The molecular clock and dating evolutionary events. The molecular clock hypothesis, proposed by Zuckerkandl and Pauling in 1962, states that amino acid or nucleotide substitutions accumulate at a roughly constant rate over time in selectively neutral regions of the genome. By calibrating the substitution rate with fossil dates at known phylogenetic branching points, the molecular clock can estimate the timing of divergence events that lack a fossil record. In practice, the clock is not perfectly constant: substitution rates vary among lineages (generation time effect, metabolic rate effect), among genes (different selective constraints), and over time (variable selective pressures). Relaxed molecular clock models (such as the uncorrelated lognormal model implemented in BEAST) allow substitution rates to vary along branches of the phylogeny while still providing probabilistic estimates of divergence times with credible intervals. Molecular clock analyses have resolved several major macroevolutionary questions, including dating the origin of placental mammals to approximately 100-85 Ma (before the K-Pg extinction, but with the major diversification occurring after), and confirming that the human-chimpanzee divergence occurred approximately 6-7 Ma.

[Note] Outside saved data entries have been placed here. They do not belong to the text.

(* ===== verification/Readers.v ===== *)
(** * Readers, scheduled jobs and the IRC gate

    Three uses of a Firestore document to coordinate replicas: the readers of
    agent/internal/youtube (store.go, and the lease loop of client.go), the job
    leases of agent/internal/jobs/runner.go, and the authentication slots of
    agent/internal/ircauth/gate.go. Each has its transactions as functions and
    the system of all replicas as a step relation. *)

From stdpp Require Import base gmap strings list.
From S2P Require Import Prelude GoErr GoTime LeaseSpec Effects.

(** ** YouTube readers *)

(** The document youtube-readers/<channel>; a missing field reads as zero. *)
Record reader_doc := ReaderDoc { rd_owner : string; rd_expires : time }.

Definition leaseAvailable (current owner : string) (expiry now : time) : bool :=
  String.eqb current owner || negb (time_after expiry now).

(** The transaction of Acquire: whether it acquired, and the document. *)
Definition reader_acquire (owner : string) (now expires : time) (doc : option reader_doc) :
    bool * option reader_doc :=
  match doc with
  | Some d =>
    if negb (leaseAvailable (rd_owner d) owner (rd_expires d) now) then (false, doc)
    else (true, Some (ReaderDoc owner expires))
  | None => (true, Some (ReaderDoc owner expires))
  end.

(** The transaction of Release. *)
Definition reader_release (owner : string) (doc : option reader_doc) : option reader_doc :=
  match doc with
  | None => None
  | Some d => if negb (String.eqb (rd_owner d) owner) then doc else None
  end.

Definition reader_try (_ : unit) (owner : string) (now expires : time) (doc : option reader_doc) :
    option (option reader_doc) :=
  let '(acquired, doc') := reader_acquire owner now expires doc in
  if acquired then Some doc' else None.

#[export, refine] Instance reader_leasing : Leasing (option reader_doc) unit := {|
  holder d := fmap (λ d, (rd_owner d, rd_expires d)) d;
  try_acquire := reader_try;
  do_release := reader_release;
  admits _ _ := true
|}.
Proof.
  - unfold reader_try, reader_acquire, leaseAvailable, time_after. intros [] o now u [d|] d'; cbn.
    + destruct (String.eqb_spec (rd_owner d) o) as [<-|]; cbn.
      * intros [= <-]. split; [intros o' u' [= <- <-]; by left|done].
      * destruct (Z.ltb_spec now (rd_expires d)); cbn; [done|]. intros [= <-].
        split; [intros o' u' [= <- <-]; by right|done].
    + by intros [= <-].
  - unfold reader_try, reader_acquire, leaseAvailable, time_after. intros [] o now u [d|] _ H; cbn; [|by eexists].
    specialize (H _ _ eq_refl). destruct (Z.ltb_spec now (rd_expires d)); [lia|].
    rewrite orb_true_r. by eexists.
  - unfold reader_release. intros o [d|] o' u'; [|done]. cbn. intros [= <- <-] Hne.
    by destruct (String.eqb_spec (rd_owner d) o).
Defined.

(** The constants of [newClient] and the timeout of [acquire]. *)
Definition renewInterval : duration := 30 * second.
Definition leaseTTL : duration := 90 * second.
Definition retryInitial : duration := second.
Definition retryMax : duration := 5 * minute.
Definition acquireTimeout : duration := 10 * second.

Definition nextBackoff (delay : duration) : duration :=
  if retryMax / 2 <=? delay then retryMax else delay * 2.

(** The next heartbeat is answered this long after the clock reading of the
    last one at the latest: its own answer, the ticker's period, the answer. *)
Definition heartbeat_due : duration := acquireTimeout + renewInterval + acquireTimeout.

(** The readers of one channel: [rs_reading] holds the replicas inside
    [ownedSession] with the clock reading of their last granted [acquire]. *)
Record readers := Readers {
  rs_now : time;
  rs_doc : option reader_doc;
  rs_reading : gmap string time
}.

Mass extinctions in detail. The end-Permian mass extinction (~252 Ma), the most severe in Earth's history, provides a case study in how environmental catastrophe drives macroevolutionary change. The eruption of the Siberian Traps released enormous volumes of CO2 and toxic gases over approximately 600,000 years. The consequences cascaded through Earth systems: extreme global warming (surface temperatures increased by approximately 8-10 degrees C), ocean acidification, widespread ocean anoxia (the expansion of oxygen-minimum zones eliminated most marine habitats), and ozone layer destruction (increasing UV radiation at the surface). Approximately 96% of marine species and 70% of terrestrial vertebrate species were lost. The recovery took 5-10 million years, far longer than after any other mass extinction. The "Lilliput effect" -- the preferential survival of small-bodied organisms -- characterized the post-extinction fauna. The eventual recovery saw the rise of new groups: archosaurs (the lineage including crocodiles and dinosaurs) became dominant terrestrial predators, and the ancestors of modern marine reptile groups radiated into the emptied marine niches.

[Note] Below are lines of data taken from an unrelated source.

(* ===== verification/Store.v ===== *)
(** * Documents and leases as effects

    Firestore documents as the code reads and writes them, and the database
    operations the components share as one family of effects: reads, writes,
    queries, transactions (run again when the commit is aborted) and the
    leases of Lease.v seen from a caller of subscriptionlock, with what it
    means to act under one ([under]). *)

From stdpp Require Import base gmap strings list.
From S2P Require Import Prelude GoErr Effects.
From S2P Require Lease.

(** A field value: what the client decodes a stored value into, and the
    sentinels of a write (the time of the commit, a deletion, an increment). A float64 is kept as its shortest decimal text,
    which determines it. A map is an association list without duplicates. *)
Inductive value :=
  | VNull
  | VBool (b : bool)
  | VInt (z : Z)
  | VFloat (text : string)
  | VString (s : string)
  | VTime (t : time)
  | VList (l : list value)
  | VMap (l : list (string * value))
  | VServerTimestamp
  | VDelete
  | VIncrement (z : Z).

Abbreviation doc := (list (string * value)) (only parsing).

(** Reading a Go map: an absent key is nil. *)
Fixpoint field (d : doc) (k : string) : value :=
  match d with
  | [] => VNull
  | (k', v) :: d => if String.eqb k' k then v else field d k
  end.

Definition is_nil (v : value) : bool := match v with VNull => true | _ => false end.

Inductive db : Type → Type :=
  | Get (path : string) : db (result doc)
  | Set_ (path : string) (data : doc) (merge : bool) : db (option error)
  | Create (path : string) (data : doc) : db (option error)
  | Update (path : string) (data : doc) : db (option error)
  | Remove (path : string) : db (option error)
  | Query (collection : string) (where_ : list (string * string * value)) (limit : Z) :
      db (result (list (string * doc)))
  | TxGet (path : string) : db (result doc)
  | TxSet (path : string) (data : doc) (merge : bool) : db (option error)
  | TxDelete (path : string) : db (option error)
  | Commit : db (option error)
  (* the lease of [key]: None when work may run, else why it does not *)
  | Acquire (key job : string) (beside : list string) (wait : option duration) : db (option error)
  (* work returned this; the answer is the error of its bounded context *)
  | Worked (key : string) (err : option error) : db (option error).

(** [ServerTimestamp] marks the time of the commit. *)
Definition touch : doc := [("lastActiveAt", VServerTimestamp)].

Section Store.
Context {E : Type → Type} {S : Type} (η : env E) (Db : ∀ A, db A → E A).
Local Abbreviation M := (M (world E S)).

Definition db_ {A} (op : db A) : M A := ask η (Db A op).

(** A write whose only result is an error. *)
Definition exec (op : db (option error)) : M (result unit) :=
  e ← db_ op; match e with Some e => throw e | None => ok tt end.

Lemma exec_run op w :
  exec op w = (match η _ (w_tr w) (Db _ op) with Some e => inl e | None => inr tt end,
               World (Ev (Db _ op) (η _ (w_tr w) (Db _ op)) :: w_tr w) (w_st w)).
Proof. unfold exec, db_. rewrite M_bind_run. cbn. by destruct (η _ _ _). Qed.

(** [db.RunTransaction]: the client runs the function again when the commit
    was aborted by contention, five attempts in all. *)
Fixpoint run_transaction {A} (n : nat) (f : M (result A)) : M (result A) :=
  match n with
  | O => throw (ErrStatus Aborted)
  | Datatypes.S n =>
    r ← f;
    match r with
    | inl e => throw e
    | inr a =>
      c ← db_ Commit;
      match c with
      | None => ok a
      | Some e => if decide (status_code (Some e) = Aborted) then
                    match n with O => throw e | _ => run_transaction n f end
                  else throw e
      end
    end
  end.

Definition RunTransaction {A} : M (result A) → M (result A) := run_transaction 5.

(** [subscriptionlock.With] and its variants around [work]: work that ran
    without error returns its context's error, as Lease.work_result has it. *)
Definition locked {A} (key job : string) (beside : list string) (wait : option duration)
    (work : M (result A)) : M (result A) :=
  exec (Acquire key job beside wait) ;?
  r ← work;
  match r with
  | inl e => b ← db_ (Worked key (Some e)); throw e
  | inr a => b ← db_ (Worked key None); match b with Some e => throw e | None => ok a end
  end.

(** Under the lease of [key]: it was granted, the work it was granted for is
    not over, and [F] holds of what happened since. *)
Definition under (key job : string) (beside : list string) (wait : option duration)
    (F : trace E → Prop) : trace E → Prop :=
  since (Ev (Db _ (Acquire key job beside wait)) None)
    (λ u, (∀ o b, Ev (Db _ (Worked key o)) b ∉ u) ∧ F u).

Lemma frame_under (K : ev E → Prop) key job beside wait :
  (∀ o b, ¬ K (Ev (Db _ (Worked key o)) b)) → frame K (under key job beside wait).
Proof.
  intros HK. unfold under. apply (frame_comp K _ (λ F u, (∀ o b, Ev (Db _ (Worked key o)) b ∉ u) ∧ F u));
    [apply frame_since|]. apply frame_and; [|apply frame_id].
  intros e t He Ht o b [Heq|Hin]%elem_of_cons; [|by apply (Ht o b)]. subst e. by apply (HK o b).
Qed.
Lemma under_here key job beside wait (F : trace E → Prop) t :
  F [] → under key job beside wait F (Ev (Db _ (Acquire key job beside wait)) None :: t).
Proof. intros HF. apply since_here. split; [|done]. by intros o b ?%elem_of_nil. Qed.

Lemma runs_db {A} P (F : trace E → Prop) (op : db A) Q :
  (∀ t a, F t → P t (Ev (Db A op) a) ∧ Q a (Ev (Db A op) a :: t)) →
  runs (S:=S) P F (db_ op) Q.
Proof. intros H. apply runs_ask. intros t Ht. by apply H. Qed.

Lemma runs_exec P (F : trace E → Prop) (op : db (option error)) (Q : result unit → trace E → Prop) :
  (∀ t, F t → P t (Ev (Db _ op) None) ∧ Q (inr tt) (Ev (Db _ op) None :: t)) →
  (∀ t e, F t → P t (Ev (Db _ op) (Some e)) ∧ Q (inl e) (Ev (Db _ op) (Some e) :: t)) →
  runs (S:=S) P F (exec op) Q.
Proof.
  intros H1 H2. eapply (runs_bind _ _ _ (λ a t, Q (match a with None => inr tt | Some e => inl e end) t)).
  - apply runs_db. intros t [e|] Ht; auto.
  - intros [e|]; by apply runs_ret.
Qed.

Lemma runs_transaction {A} P (F : trace E → Prop) (f : M (result A)) (Q : result A → trace E → Prop) R :
  runs P F f R →
  (∀ e t, R (inl e) t → Q (inl e) t) →
  (∀ a t c, R (inr a) t → P t (Ev (Db _ Commit) c)) →
  (∀ a t, R (inr a) t → Q (inr a) (Ev (Db _ Commit) None :: t)) →
  (∀ a t e, R (inr a) t → F (Ev (Db _ Commit) (Some e) :: t) ∧ Q (inl e) (Ev (Db _ Commit) (Some e) :: t)) →
  (∀ t, F t → Q (inl (ErrStatus Aborted)) t) →
  runs P F (RunTransaction f) Q.
Proof.
  intros Hf He Hp Hq Hr Hz. unfold RunTransaction. generalize 5%nat as n.
  induction n as [|n IH]; cbn; [by apply runs_ret|].
  eapply runs_bind; [apply Hf|]. intros [e|a]; [by apply runs_ret; auto|].
  eapply (runs_bind _ _ _ (λ c t, match c with None => Q (inr a) t | Some e => F t ∧ Q (inl e) t end)).
  { apply runs_db. intros t [c|] Ht; split; eauto. }
  intros [e|]; [|by apply runs_ret]. case_decide; [|apply runs_ret; naive_solver].
  destruct n; [apply runs_ret; naive_solver|]. eapply runs_conseq; [apply IH| |done]. naive_solver.
Qed.

Lemma runs_locked {A} P (F : trace E → Prop) key job beside wait (work : M (result A)) Fw R Q :
  (∀ t, F t → P t (Ev (Db _ (Acquire key job beside wait)) None) ∧
              Fw (Ev (Db _ (Acquire key job beside wait)) None :: t)) →
  (∀ t e, F t → P t (Ev (Db _ (Acquire key job beside wait)) (Some e)) ∧
                Q (inl e) (Ev (Db _ (Acquire key job beside wait)) (Some e) :: t)) →
  runs P Fw work R →
  (∀ r t b, R r t → let o := match r with inl e => Some e | inr _ => None end in
     P t (Ev (Db _ (Worked key o)) b) ∧
     Q (match r, b with inr _, Some e => inl e | _, _ => r end) (Ev (Db _ (Worked key o)) b :: t)) →
  runs P F (locked key job beside wait work) Q.
Proof.
  intros Ha He Hw Hr. unfold locked.
  apply runs_bindE with (λ r t, match r with inl e => Q (inl e) t | inr _ => Fw t end).
  - by apply runs_exec.
  - done.
  - intros []. eapply runs_bind; [apply Hw|]. intros [e|a].
    + eapply (runs_bind _ _ _ (λ _ t, Q (inl e) t)); [|intros; by apply runs_ret].
      apply runs_db. intros t b Ht. apply (Hr _ _ b Ht).
    + eapply (runs_bind _ _ _ (λ b t, Q (match b with Some e => inl e | None => inr a end) t)).
      * apply runs_db. intros t b Ht. apply (Hr _ _ b Ht).
      * intros [e|]; by apply runs_ret.
Qed.
End Store.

The Cambrian explosion and its explanations. The Cambrian explosion (~541-485 Ma) saw the first appearance of most modern animal phyla in the fossil record within a geologically brief interval of approximately 40-50 million years. Multiple hypotheses have been proposed to explain this rapid diversification. The environmental triggers hypothesis emphasizes rising atmospheric oxygen (which crossed the threshold needed to support aerobic metabolism in large, active animals), the end of "Snowball Earth" glaciations (which had periodically frozen the planet in the preceding Cryogenian), and changes in ocean chemistry (increased calcium and phosphate concentrations facilitating skeletonization). The ecological triggers hypothesis emphasizes the evolution of predation (the appearance of the first large predators, such as Anomalocaris, created selective pressure for defensive armor, burrowing, and other anti-predator adaptations, launching an evolutionary arms race that drove diversification). The developmental genetics perspective, discussed above, notes that the genetic toolkit for bilaterian development (Hox genes, signaling pathways) evolved in the preceding Ediacaran period, providing the developmental capacity for rapid morphological innovation. Most researchers now favor a multi-causal explanation in which environmental, ecological, and developmental factors converged to produce the Cambrian radiation.

Exercise 3

Exercise 4

Trends in the fossil record. Cope's rule -- the observation that body size tends to increase within lineages over geological time -- illustrates how macroevolutionary trends can arise through multiple mechanisms. The trend toward larger body size in horses (from the dog-sized Hyracotherium 55 Ma to modern Equus) was long cited as a classic example of directional evolution driven by natural selection for larger size in open grassland habitats. However, re-analysis by Jablonski (1997) showed that the trend is better explained by species sorting: small-bodied and large-bodied species both arose, but large-bodied species had higher speciation rates and lower extinction rates, causing the clade to become dominated by large forms over time. The mechanism driving the trend was not selection for larger size within populations but differential proliferation of species that happened to be large.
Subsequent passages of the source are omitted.